[[ RECORD EXCERPTS open ]]

Lemma take_exact ts1 z m ts2 h : heap_inv (ts1 ++ (z, m, false) :: ts2) h → let prev := lst base (frees ts1) in
  heap_inv (ts1 ++ (z, m, true) :: ts2) (set_freep prev (set_ptr prev (h_ptr h z) h)).
Proof.
  intros Hi prev. pose proof (ring_NoDup _ _ Hi) as Hnd. destruct Hi as [Hb Ht Hk Hs Hbs Hr Hp].
  rewrite frees_app in Hr, Hnd. change (frees ((z, m, false) :: ts2)) with (z :: frees ts2) in *.
  assert (Hf : frees (ts1 ++ (z, m, true) :: ts2) = frees ts1 ++ frees ts2) by by rewrite frees_app.
  apply chain_app in Hr as [Hr1 Hr2]. pose proof (lst_elem base (frees ts1)) as Hl. fold prev in Hl.
  assert (Hnd1 : NoDup (base :: frees ts1) ∧ ∀ a, a ∈ frees ts2 → a ∉ base :: frees ts1).
  { rewrite (Permutation_app_comm _ [base]) in Hnd. cbn in Hnd. rewrite app_comm_cons in Hnd. apply NoDup_app in Hnd as (? & H2 & ?).
    split; [done|]. intros a Ha Ha'. apply (H2 a Ha'). by right. }
  split; cbn; rewrite ?Hf; try done.
  - apply tiled_app. apply tiled_app in Ht as (mid & ? & ?). by exists mid.
  - apply Forall_app. apply Forall_app in Hs as [? Hs]. split; [done|]. apply Forall_cons in Hs as [? ?]. by constructor.
  - apply chain_frees. split.
    + replace (h_ptr h z) with (first_free base ts2); [eapply chain_redirect; [apply Hnd1|done]|].
      unfold first_free. by destruct (frees ts2); [|destruct Hr2].
    + destruct (frees ts2) as [|a l] eqn:E; [done|]. destruct Hr2 as [_ Hr2]. eapply uchain_ext; [|done]. intros x Hx.
      rewrite fn_lookup_insert_ne; [done|]. intros <-. by apply (proj2 Hnd1 prev).
  - rewrite app_comm_cons, elem_of_app. by left.
Qed.
Lemma take_split ts1 z m ts2 h nunits : heap_inv (ts1 ++ (z, m, false) :: ts2) h → 1 <= nunits < m →
  let prev := lst base (frees ts1) in let b := z + (m - nunits) * HDR in
  heap_inv (ts1 ++ (z, m - nunits, false) :: (b, nunits, true) :: ts2) (set_freep prev (set_size b nunits (set_size z (m - nunits) h))).
Proof.
  intros [Hb Ht Hk Hs Hbs Hr Hp] Hn prev b. pose proof (lst_elem base (frees ts1)) as Hl. fold prev in Hl.
  assert (Hf : frees (ts1 ++ (z, m - nunits, false) :: (b, nunits, true) :: ts2) = frees (ts1 ++ (z, m, false) :: ts2)) by by rewrite !frees_app.
  pose proof Ht as (H1 & Hm & H2)%tiled_middle. pose proof (tiled_bounds _ _ _ H1) as [Hle1 _].
  apply Forall_app in Hs as [Hs1 [Hsz Hs2]%Forall_cons]. cbn in Hsz.
  assert (Hzb : z < b ∧ b + nunits * HDR = z + m * HDR) by (unfold b, HDR; lia).
  split; cbn; rewrite ?Hf; try done.
  - apply tiled_app. exists z. split; [done|]. split_and!; [done|lia|]. split_and!; [done|lia|].
    by replace (z + (m - nunits) * HDR + nunits * HDR) with (z + m * HDR) by (unfold HDR; lia).
  - apply Forall_app. split; [|constructor; [cbn; rewrite fn_lookup_insert_ne by lia; by rewrite fn_lookup_insert|]; constructor; [cbn; by rewrite fn_lookup_insert|]].
    + by apply sized_insert; [eapply tiled_outside; [done|lia]|apply sized_insert; [eapply tiled_outside; [done|lia]|]].
    + unfold HDR in *. by apply sized_insert; [eapply tiled_outside; [done|lia]|apply sized_insert; [eapply tiled_outside; [done|lia]|]].
  - rewrite !fn_lookup_insert_ne; [done|lia|lia].
  - rewrite frees_app, app_comm_cons, elem_of_app. by left.
Qed.

(** The outcome of [malloc]: a null pointer and the same blocks, for which
    there must be the reason [why], or a new block of [nunits] units. *)
Definition mallocs (why : Prop) (ts : list tile) (nunits : Z) (r : res uheap Z) : Prop :=
  ∃ a ts' h', r = Ok a h' ∧ heap_inv ts' h' ∧
    (a = 0 ∧ useds ts' = useds ts ∧ why ∨ ∃ b, a = b + HDR ∧ useds ts' ≡ₚ (b, nunits) :: useds ts).

Lemma malloc_take why ts h prev z nunits fuel : heap_inv ts h → prev ∈ ring ts → h_ptr h prev = z → z ∈ ring ts →
  1 <= nunits <= h_size h z → mallocs why ts nunits (malloc_loop nunits prev z (S fuel) h).
Proof.
  intros Hi Hp Hz Hzr Hn. assert (Hzf : z ∈ frees ts).
  { apply elem_of_cons in Hzr as [->|?]; [|done]. rewrite (hi_base_size _ _ Hi) in Hn. lia. }
  destruct (ring_prev _ _ _ _ Hi Hp Hz Hzf) as (ts1 & m & ts2 & -> & ->).
  assert (Hm : h_size h z = m).
  { pose proof (hi_size _ _ Hi) as Hs. apply Forall_app in Hs as [_ [Hs _]%Forall_cons]. done. }
  pose proof (hi_tiled _ _ Hi) as (H1 & _ & H2)%tiled_middle. pose proof (hi_brk _ _ Hi). pose proof (hi_base _ _ Hi).
  pose proof (tiled_bounds _ _ _ H1) as [Hle1 _]. pose proof (tiled_bounds _ _ _ H2) as [Hle2 _].
  cbn [malloc_loop]. unfold size_of, ptr_of, gets, modify. erewrite bind_run by done. rewrite Hm.
  destruct (Z.leb_spec nunits m); [|lia]. destruct (Z.eqb_spec m nunits) as [<-|Hne].
  - unfold mbind, M_bind, mret, M_ret. eexists _, _, _. split; [done|]. split; [by apply (take_exact _ _ _ _ _ Hi)|].
    right. exists z. split; [done|]. rewrite !useds_app, !useds_cons. cbn [app]. by rewrite <-Permutation_middle.
  - unfold mbind, M_bind, mret, M_ret. rewrite u32_small by (unfold HDR in *; lia). cbn [h_size set_size]. rewrite fn_lookup_insert.
    eexists _, _, _. split; [done|]. split; [apply (take_split _ _ _ _ _ nunits Hi); lia|].
    right. eexists. split; [done|]. rewrite !useds_app, !useds_cons. cbn [app]. by rewrite <-Permutation_middle.
Qed.
(* ===== verification/Mp.v ===== *)
(** * Mp: the search for processors

    kernel/mp.c and kernel/acpi.c: the MP floating pointer and its
    configuration table, and the ACPI tables, read from the memory that the
    firmware left.  The theorem is about the configuration table: whatever
    processors, I/O APICs and other entries it lists, [mpinit]'s loop records
    exactly them. *)

From stdpp Require Import prelude functions gmap strings.
From S2P Require Import Prelude Types Spinlock Sched Cstr Kalloc Cprintf Intr Vm.
Open Scope Z_scope.

Definition DEVBASE : Z := 0xFFFFFFFF40000000.
Definition IO2V (a : Z) : Z := u64 (a + DEVBASE - DEVSPACE).

(** ** Reading the tables *)

Definition mem8 (a : Z) : K Z := km ← getkm; mret (km_mem km a).
Definition mem_le (a n : Z) : K Z := km ← getkm; mret (le_get (mget_bytes (km_mem km) a n)).
Definition mem_is (a : Z) (s : list Z) : K bool :=
  km ← getkm;
  mret (memcmp (λ i, km_mem km (a + i)) (cells s) (Z.of_nat (length s)) =? 0).

(** [cpus[i] = ...]; the array has NCPU elements. *)
Definition set_cpu (i id apicid : Z) : K unit :=
  p ← getplat;
  if (0 <=? i) && (i <? Z.of_nat (length (cpus p))) then updplat (set_cpus (<[Z.to_nat i := (id, apicid)]> (cpus p)))
  else fault.

(** ** mp.c *)

Definition MPBOOT : Z := 2.
Definition MPPROC : Z := 0.
Definition MPBUS : Z := 1.
Definition MPIOAPIC : Z := 2.
Definition MPIOINTR : Z := 3.
Definition MPLINTR : Z := 4.

(** [sizeof] of the structures. *)
Definition MP_SIZE : Z := 16.
Definition MPCONF_SIZE : Z := 44.
Definition MPPROC_SIZE : Z := 20.
Definition MPIOAPIC_SIZE : Z := 8.

Definition mpbcpu : K Z := p ← getplat; mret (bcpu p).

Definition sum_bytes (addr len : Z) : K Z :=
  km ← getkm;
  mret (u8 (foldl Z.add 0 (mget_bytes (km_mem km) addr len))).

(** The address of the structure, or 0. *)
Fixpoint mpsearch1_loop (p : Z) (n : nat) : K Z :=
  match n with
  | O => mret 0
  | S n =>
      b ← mem_is p (str "_MP_");
      s ← sum_bytes p MP_SIZE;
      if b && (s =? 0) then mret p else mpsearch1_loop (p + MP_SIZE) n
  end.
Definition mpsearch1 (a len : Z) : K Z := mpsearch1_loop (p2v a) (Z.to_nat ((len + MP_SIZE - 1) / MP_SIZE)).

Definition mpsearch : K Z :=
  let bda := p2v 0x400 in
  b1 ← mem8 (bda + 0x0F);
  b0 ← mem8 (bda + 0x0E);
  let p := Z.shiftl (Z.lor (Z.shiftl b1 8) b0) 4 in
  mp ← (if negb (p =? 0) then mpsearch1 p 1024 else
        b1 ← mem8 (bda + 0x14);
        b0 ← mem8 (bda + 0x13);
        let p := Z.lor (Z.shiftl b1 8) b0 * 1024 in
        mpsearch1 (u32 (p - 1024)) 1024);
  if negb (mp =? 0) then mret mp else mpsearch1 0xF0000 0x10000.
(* ===== verification/Boot.v ===== *)
(** * Boot: kernel/bootmain.c

    The boot loader, which runs in 32-bit mode before the kernel: it reads the
    head of the kernel image from the disk, looks for the multiboot header in
    it, loads the image where the header says, clears its bss and jumps to its
    entry point.  The state is the physical memory, the registers of the disk
    controller that are written and the disk; a jump is the address returned.
    The theorem says that the image is loaded. *)

From stdpp Require Import prelude functions gmap strings.
From S2P Require Import Prelude.
Open Scope Z_scope.

Definition SECTSIZE : Z := 512.

Record bstate := mkB {
  b_mem : Z → Z;
  b_regs : Z → Z;                (* the ports 0x1F2 to 0x1F7 *)
  b_status : Z;                  (* what inb(0x1F7) returns *)
  b_disk : Z → list Z            (* the sectors *)
}.
Definition set_b_mem (m : Z → Z) (b : bstate) : bstate := mkB m (b_regs b) (b_status b) (b_disk b).

Definition b_outb (port v : Z) : M bstate unit :=
  modify (λ b, mkB (b_mem b) (<[port := u8 v]> (b_regs b)) (b_status b) (b_disk b)).

Definition waitdisk : M bstate unit :=
  b ← get;
  if Z.land (b_status b) 0xC0 =? 0x40 then mret tt else spin.

(** The sector that the registers select: a 28-bit block address. *)
Definition selected (b : bstate) : Z :=
  let r := b_regs b in
  r 0x1F3 + 256 * r 0x1F4 + 65536 * r 0x1F5 + 16777216 * Z.land (r 0x1F6) 0x0F.

(** [insl(0x1F0, dst, SECTSIZE/4)]; addresses have 32 bits. *)
Definition b_insl (dst : Z) : M bstate unit := modify (λ b,
  set_b_mem (λ a, let d := u32 (a - dst) in if d <? SECTSIZE then nth (Z.to_nat d) (b_disk b (selected b)) 0 else b_mem b a) b).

[[ RECORD EXCERPTS closed ]]

ACTIVITY: Only the lines above starting with the one with "destruct (ring_prev _" and going through the one with "Definition mem_is (a" are to be copied, word for word and with both ends kept.

THE ANSWER:
  destruct (ring_prev _ _ _ _ Hi Hp Hz Hzf) as (ts1 & m & ts2 & -> & ->).
  assert (Hm : h_size h z = m).
  { pose proof (hi_size _ _ Hi) as Hs. apply Forall_app in Hs as [_ [Hs _]%Forall_cons]. done. }
  pose proof (hi_tiled _ _ Hi) as (H1 & _ & H2)%tiled_middle. pose proof (hi_brk _ _ Hi). pose proof (hi_base _ _ Hi).
  pose proof (tiled_bounds _ _ _ H1) as [Hle1 _]. pose proof (tiled_bounds _ _ _ H2) as [Hle2 _].
  cbn [malloc_loop]. unfold size_of, ptr_of, gets, modify. erewrite bind_run by done. rewrite Hm.
  destruct (Z.leb_spec nunits m); [|lia]. destruct (Z.eqb_spec m nunits) as [<-|Hne].
  - unfold mbind, M_bind, mret, M_ret. eexists _, _, _. split; [done|]. split; [by apply (take_exact _ _ _ _ _ Hi)|].
    right. exists z. split; [done|]. rewrite !useds_app, !useds_cons. cbn [app]. by rewrite <-Permutation_middle.
  - unfold mbind, M_bind, mret, M_ret. rewrite u32_small by (unfold HDR in *; lia). cbn [h_size set_size]. rewrite fn_lookup_insert.
    eexists _, _, _. split; [done|]. split; [apply (take_split _ _ _ _ _ nunits Hi); lia|].
    right. eexists. split; [done|]. rewrite !useds_app, !useds_cons. cbn [app]. by rewrite <-Permutation_middle.
Qed.
(* ===== verification/Mp.v ===== *)
(** * Mp: the search for processors

    kernel/mp.c and kernel/acpi.c: the MP floating pointer and its
    configuration table, and the ACPI tables, read from the memory that the
    firmware left.  The theorem is about the configuration table: whatever
    processors, I/O APICs and other entries it lists, [mpinit]'s loop records
    exactly them. *)

From stdpp Require Import prelude functions gmap strings.
From S2P Require Import Prelude Types Spinlock Sched Cstr Kalloc Cprintf Intr Vm.
Open Scope Z_scope.

Definition DEVBASE : Z := 0xFFFFFFFF40000000.
Definition IO2V (a : Z) : Z := u64 (a + DEVBASE - DEVSPACE).

(** ** Reading the tables *)

Definition mem8 (a : Z) : K Z := km ← getkm; mret (km_mem km a).
Definition mem_le (a n : Z) : K Z := km ← getkm; mret (le_get (mget_bytes (km_mem km) a n)).
Definition mem_is (a : Z) (s : list Z) : K bool :=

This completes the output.